Centros de alface no forno

A inspiração desta receita veio de um programa da Nigella. Nunca me tinha ocorrido assar os centros das alfaces, mas gostei muito do resultado. Já não me recordo que temperos ela usava, porque na altura não tomei nota, mas a ideia presta-se a muitas variações.

Depois de passar as alfaces por água e de as colocar num tabuleiro de ir ao forno reguei-as com um fio de azeite. À parte, numa frigideira tostei 2 colheres de sopa cheias de sementes sésamo, 1 colher de chá de mostarda em grão e 1 colher de chá de sementes de coentros, trituradas antes no almofariz. O processo levou muito pouco tempo porque as sementes rapidamente começam a saltar e é necessário retira-las do lume, mesmo assim este procedimento ajuda a activar o sabor dos condimentos. Depois deitei a mistura sobre as alfaces e levei ao forno durante 20 minutos.

quinta-feira, 20 de maio de 2010

Bolo de alfarroba com ruibardo

Há alturas em que tudo se avaria. Ando num período desses, com crises e emergências quase constantes na minha cozinha. Tudo começou com a máquina da loiça, mas o vírus está a espalhar-se a outros electrodomésticos e mesmo às canalizações. Claro que com esta situação, como diz uma colega, "não há condições para trabalhar". Creio que se ganhasse o euromilhões seria o primeiro sonho a concretizar - uma cozinha nova, com uma boa gestão dos espaços e uns lindos armários. Deixaria para segundo plano outros desejos mais fúteis, que nem me atrevo a revelar.Este bolo de alfarroba e ruibardo foi realizado no início da epidemia que lastra na minha cozinha.

Comecei a misturar ingredientes até obter uma consistência que julguei adequada para um bolo. Mas primeiro cortei 4 a 5 talos de ruibardo e assei no forno com um pouco de água (3 cm de altura) e 2 colheres de sopa de açúcar amarelo. Este processo demorou 30 minutos. Depois coloquei a escorrer num passador umas horas.

Para a massa do bolo utilizei: 150 g de farinha, 100 g de farinha de alfarroba, 1 colher de sopa de fermento, 2 iogurtes magros, 1 dl de leite, 2 ovos, 1 colher de chá de canela, 1 colher de café de extracto de baunilha e 3 colheres de sopa de açúcar. A esta massa juntei o ruibardo aos bocados, mas apenas escorrido para ficar com bocados inteiros. Coloquei numa forma forrada e levei ao forno cerca de 20 a 30 minutos.

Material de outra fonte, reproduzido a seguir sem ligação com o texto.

(** The loop that removes used timestamps, with its two accumulators
    [grouped_best_trades] and [used_timestamps]. *)
Fixpoint group_loop (best_trades grouped : list Trade)
  (used : list Timestamp) : list Trade :=
  match best_trades with
  | [] => grouped
  | (buy_timestamp, sell_timestamp, profit) :: rest =>
      if negb (ts_mem buy_timestamp used) && negb (ts_mem sell_timestamp used)
      then group_loop rest
             (grouped ++ [(buy_timestamp, sell_timestamp, profit)])
             (used ++ [buy_timestamp; sell_timestamp])
      else group_loop rest grouped used
  end.

Definition find_best_trade (cfg : Config) (day_data : list PricePoint)
  : list Trade :=
  group_loop (sort_desc (candidates cfg day_data)) [] [].

(** ** Ledger rows *)

Inductive Action := buy | sell.

(** One element of [self.transactions]; the field names are the column
    names given in [save_results]. *)
Module Transaction.
Record t := mk {
  date : Timestamp;
  action : Action;
  amount_kwh : Q;
  amount_eur : Q;
  price : Q;
  balance : Q;
  cycles : Z;
  capacity_cycles : Q;
  profit : Q;
  month_profit : Q;
  total_profit : Q
}.
End Transaction.

(** ** Engine state *)

(** A tuple [(timestamp, amount_kwh, price)] of [buy_log]. *)
Definition Lot : Type := (Timestamp * Q * Q)%type.

Definition lot_time (l : Lot) : Timestamp := fst (fst l).
Definition lot_amount (l : Lot) : Q := snd (fst l).
Definition lot_price (l : Lot) : Q := snd l.

(** Python's [==] on two such tuples. *)
Definition lot_eqb (a b : Lot) : bool :=
  ts_eqb (lot_time a) (lot_time b)
  && Qeq_bool (lot_amount a) (lot_amount b)
  && Qeq_bool (lot_price a) (lot_price b).

(** [list.remove(x)]: drops the first element equal to [x].  (Python
    raises [ValueError] when there is none; the only call site passes an
    element of the list.) *)
Fixpoint list_remove (x : Lot) (l : list Lot) : list Lot :=
  match l with
  | [] => []
  | y :: l' => if lot_eqb y x then l' else y :: list_remove x l'
  end.

(** The mutable attributes of a [BatteryTrading] object, together with
    the [buy_log] list that [run] creates once and passes by reference to
    every call of [execute_trade], [buy_energy] and [sell_energy]. *)
Record State := mkState {
  balance : Q;
  cycles : Z;
  capacity_cycles : Q;
  total_profit : Q;
  monthly_profit : Q;
  transactions : list Transaction.t;
  month_current : Z;
  buy_log : list Lot
}.

(** The attribute values set at the end of [__init__], and the empty
    [buy_log] of [run]. *)
Definition init_state : State :=
  mkState 0 0%Z 0 0 0 [] 0%Z [].

(** ** A small error monad: [None] is a raised exception *)

Definition bind {A B : Type} (m : option A) (f : A -> option B) : option B :=
  match m with
  | Some a => f a
  | None => None
  end.

Notation "x <- m ;; k" := (bind m (fun x => k))
  (at level 61, m at next level, right associativity).

(** ** Execution engine *)

(** [self.data.loc[t, 'Price']] for a frame whose index holds [t] once:
    the price of that row; [KeyError] when no row has index [t]. *)
Fixpoint loc_price (data : list PricePoint) (t : Timestamp) : option Q :=
  match data with
  | [] => None
  | (t', p) :: rest => if ts_eqb t' t then Some p else loc_price rest t
  end.

(** [buy_energy].  The division [amount_kwh / self.capacity] raises
    [ZeroDivisionError] when the capacity is zero. *)
Definition buy_energy (cfg : Config) (self : State) (timestamp : Timestamp)
  (amount_kwh price : Q) : option State :=
  if Qeq_bool (capacity cfg) 0 then None
  else
    let balance' := balance self + amount_kwh in
    let cycles' := (cycles self + 1)%Z in
    let capacity_cycles' := capacity_cycles self + amount_kwh / capacity cfg in
    Some (mkState balance' cycles' capacity_cycles'
            (total_profit self) (monthly_profit self)
            (transactions self ++
               [Transaction.mk timestamp buy amount_kwh (amount_kwh * price)
                  price
                  balance' cycles' capacity_cycles' 0
                  (monthly_profit self) (total_profit self)])
            (month_current self)
            (buy_log self ++ [(timestamp, amount_kwh, price)])).

(** Body of the [if self.balance > 0:] branch of [sell_energy] for the
    lot [(buy_time, buy_amount, buy_price)]. *)
Definition sell_lot (cfg : Config) (self : State) (timestamp : Timestamp)
  (price : Q) (lot : Lot) : State :=
  let amount_kwh := pymin3 (speed cfg) (balance self) (lot_amount lot) in
  let profit :=
    (amount_kwh * (price + tax_fixed_returnable cfg) * efficiency cfg)
    - (amount_kwh * (lot_price lot + tax_fixed_returnable cfg)) in
  let reset := negb (month_current self =? month timestamp)%Z in
  let month_current' :=
    if reset then month timestamp else month_current self in
  let monthly0 := if reset then 0 else monthly_profit self in
  let total_profit' := total_profit self + profit in
  let monthly_profit' := monthly0 + profit in
  let balance' := balance self - amount_kwh in
  mkState balance' (cycles self) (capacity_cycles self)
    total_profit' monthly_profit'
    (transactions self ++
       [Transaction.mk timestamp sell amount_kwh
          (amount_kwh * price * efficiency cfg) price
          balance' (cycles self) (capacity_cycles self) profit
          monthly_profit' total_profit'])
    month_current'
    (list_remove lot (buy_log self)).

(** The [for ... in buy_log] loop of [sell_energy]: an iteration whose
    test [self.balance > 0] fails changes nothing and moves on; the first
    one that passes handles its lot and leaves the loop with [break]. *)
Fixpoint sell_loop (cfg : Config) (self : State) (timestamp : Timestamp)
  (price : Q) (iter : list Lot) : State :=
  match iter with
  | [] => self
  | lot :: rest =>
      if Qgtb (balance self) 0
      then sell_lot cfg self timestamp price lot
      else sell_loop cfg self timestamp price rest
  end.

Definition sell_energy (cfg : Config) (self : State) (timestamp : Timestamp)
  (price : Q) : State :=
  sell_loop cfg self timestamp price (buy_log self).

(** [execute_trade]; its third argument [amount] is never read. *)
Definition execute_trade (cfg : Config) (data : list PricePoint)
  (self : State) (buy_time sell_time : Timestamp) (amount : Q)
  : option State :=
  let amount_kwh := pymin (speed cfg) (capacity cfg - balance self) in
  buy_price <- loc_price data buy_time ;;
  sell_price <- loc_price data sell_time ;;
  self1 <- buy_energy cfg self buy_time amount_kwh buy_price ;;
  Some (sell_energy cfg self1 sell_time sell_price).

(** ** Day-level driver: [run] *)

(** The test [last_sell_time is None or buy_time > last_sell_time]. *)
Definition may_execute (last_sell_time : option Timestamp)
  (buy_time : Timestamp) : bool :=
  match last_sell_time with
  | None => true
  | Some last => ts_gtb buy_time last
  end.

(** One iteration of the inner loop of [run]: the guarded call of
    [execute_trade], then the assignment [last_sell_time = sell_time]. *)
Definition run_trade (cfg : Config) (data : list PricePoint)
  (acc : State * option Timestamp) (tr : Trade)
  : option (State * option Timestamp) :=
  let '(self, last_sell_time) := acc in
  let '(buy_time, sell_time, profit) := tr in
  self' <- (if may_execute last_sell_time buy_time
            then execute_trade cfg data self buy_time sell_time profit
            else Some self) ;;
  Some (self', Some sell_time).

(** The inner [for buy_time, sell_time, profit_kwh in best_trades] loop. *)
Fixpoint run_trades (cfg : Config) (data : list PricePoint)
  (acc : State * option Timestamp) (best_trades : list Trade)
  : option (State * option Timestamp) :=
  match best_trades with
  | [] => Some acc
  | tr :: rest =>
      acc' <- run_trade cfg data acc tr ;;
      run_trades cfg data acc' rest
  end.

(** The outer [for date, day_data in self.data.resample('D')] loop. *)
Fixpoint run_days (cfg : Config) (data : list PricePoint)
  (acc : State * option Timestamp) (days : list (list PricePoint))
  : option (State * option Timestamp) :=
  match days with
  | [] => Some acc
  | day_data :: rest =>
      acc' <- run_trades cfg data acc (find_best_trade cfg day_data) ;;
      run_days cfg data acc' rest
  end.

(** [run] on a price frame given by its daily groups [days], the
    successive [day_data] of [self.data.resample('D')]; [self.data] is
    their concatenation.  The result is the final state, whose
    [transactions] are what [save_results] writes. *)
Definition run (cfg : Config) (days : list (list PricePoint))
  : option State :=
  acc <- run_days cfg (concat days) (init_state, None) days ;;
  Some (fst acc).

(** ** Construction: [BatteryTrading.__init__] *)

(** [DataFrame.drop_duplicates()] on the frame indexed by [Date]: the
    index is ignored, so a row is dropped when an earlier row has the
    same [Price]. *)
Fixpoint drop_duplicates_from (seen : list Q) (data : list PricePoint)
  : list PricePoint :=
  match data with
  | [] => []
  | (t, p) :: rest =>
      if existsb (Qeq_bool p) seen
      then drop_duplicates_from seen rest
      else (t, p) :: drop_duplicates_from (p :: seen) rest
  end.

Definition drop_duplicates (data : list PricePoint) : list PricePoint :=
  drop_duplicates_from [] data.

(** A constructed object: the stored parameters, the loaded frame and
    the mutable attributes. *)
Record BatteryTrading := mkBatteryTrading {
  config : Config;
  data : list PricePoint;
  state : State
}.

(** [__init__] with the result of [pd.read_csv(filename)] made explicit:
    [None] when reading or parsing the file raises.  The parameters are
    stored as given. *)
Definition BatteryTrading_init (csv : option (list PricePoint))
  (capacity speed efficiency : Q) (day_ahead_time : Z)
  (profit_min tax_fixed_returnable : Q) : option BatteryTrading :=
  frame <- csv ;;
  Some (mkBatteryTrading
          (mkConfig capacity speed efficiency day_ahead_time profit_min
             tax_fixed_returnable)
          (drop_duplicates frame)
          init_state).

(** * Notions used in the statements *)

(** The condition under which the inner loop appends a tuple. *)
Definition admissible (cfg : Config) (rows : PricePoint * PricePoint) : bool :=
  ts_gtb (fst (snd rows)) (fst (fst rows))
  && Qle_bool (profit_min cfg)
       (profit_kwh cfg (snd (fst rows)) (snd (snd rows))).

(** The tuple appended for a pair of rows. *)
Definition trade_of (cfg : Config) (rows : PricePoint * PricePoint) : Trade :=
  (fst (fst rows), fst (snd rows),
   profit_kwh cfg (snd (fst rows)) (snd (snd rows))).

(** Descending order of unit profit. *)
Definition profit_ge (a b : Trade) : Prop := trade_profit b <= trade_profit a.

(** The candidates of unit profit [q], in list order. *)
Definition with_profit (q : Q) (l : list Trade) : list Trade :=
  filter (fun t => Qeq_bool (trade_profit t) q) l.

(** Rows in strictly ascending timestamp order. *)
Definition row_before (a b : PricePoint) : Prop :=
  ts_gtb (fst b) (fst a) = true.

(** Enumeration order of the tuples: buy timestamp ascending, then sell
    timestamp ascending. *)
Definition enum_before (a b : Trade) : Prop :=
  ts_gtb (trade_buy b) (trade_buy a) = true
  \/ (trade_buy a = trade_buy b
      /\ ts_gtb (trade_sell b) (trade_sell a) = true).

Devido ao ruibardo o bolo fica com uma consistência apudinada. Achei curioso porque mesmo os mais gulosos, que sempre protestam por eu colocar pouco açúcar nos doces, gostaram deste bolo. Provavelmente por ser uma mistura inesperada.

quarta-feira, 19 de maio de 2010

Arroz doce com chá Matcha


Se fosse possível comia sempre no final das refeições uma bela sobremesa, daquelas altamente calóricas, que incluísse todos os excessos possíveis: açúcar, gemas, chocolate, chantilly e por ai fora. Mas não posso! E como eu muitas outras pessoas que precisam de controlar o peso. Por isso, procura inventar receitas que embora com algumas calorias sejam relativamente inócuas para a saúde. Foi assim que surgiu este arroz doce com chá Matcha, que é um chá verde em pó, usado na cerimónia japonesa do chá.

Para a sua preparação comecei por colocar a ferver 1 chávena de arroz carolino (Companhia das Lezírias), com 3 chávenas de água, 1 casca de limão e 1/2 colher de sopa de manteiga. Quando já estava cozido deitei adicionei 2 colheres de sopa de açúcar amarelo e 1 gema que misturei previamente com um pouco arroz. Deixei ferver mais um pouco para cozer a gema. Por último, juntei 1 colher de chá de Matcha ainda ao lume, mas deixando ficar a seguir apenas 2 ou 3 minutos. Deitei em taças e polvilhei com canela. Claro que se tivésse levado mais açúcar, mais gemas e mesmo mais chá teria ficado muito melhor, mas mesmo assim achei bastante agradável.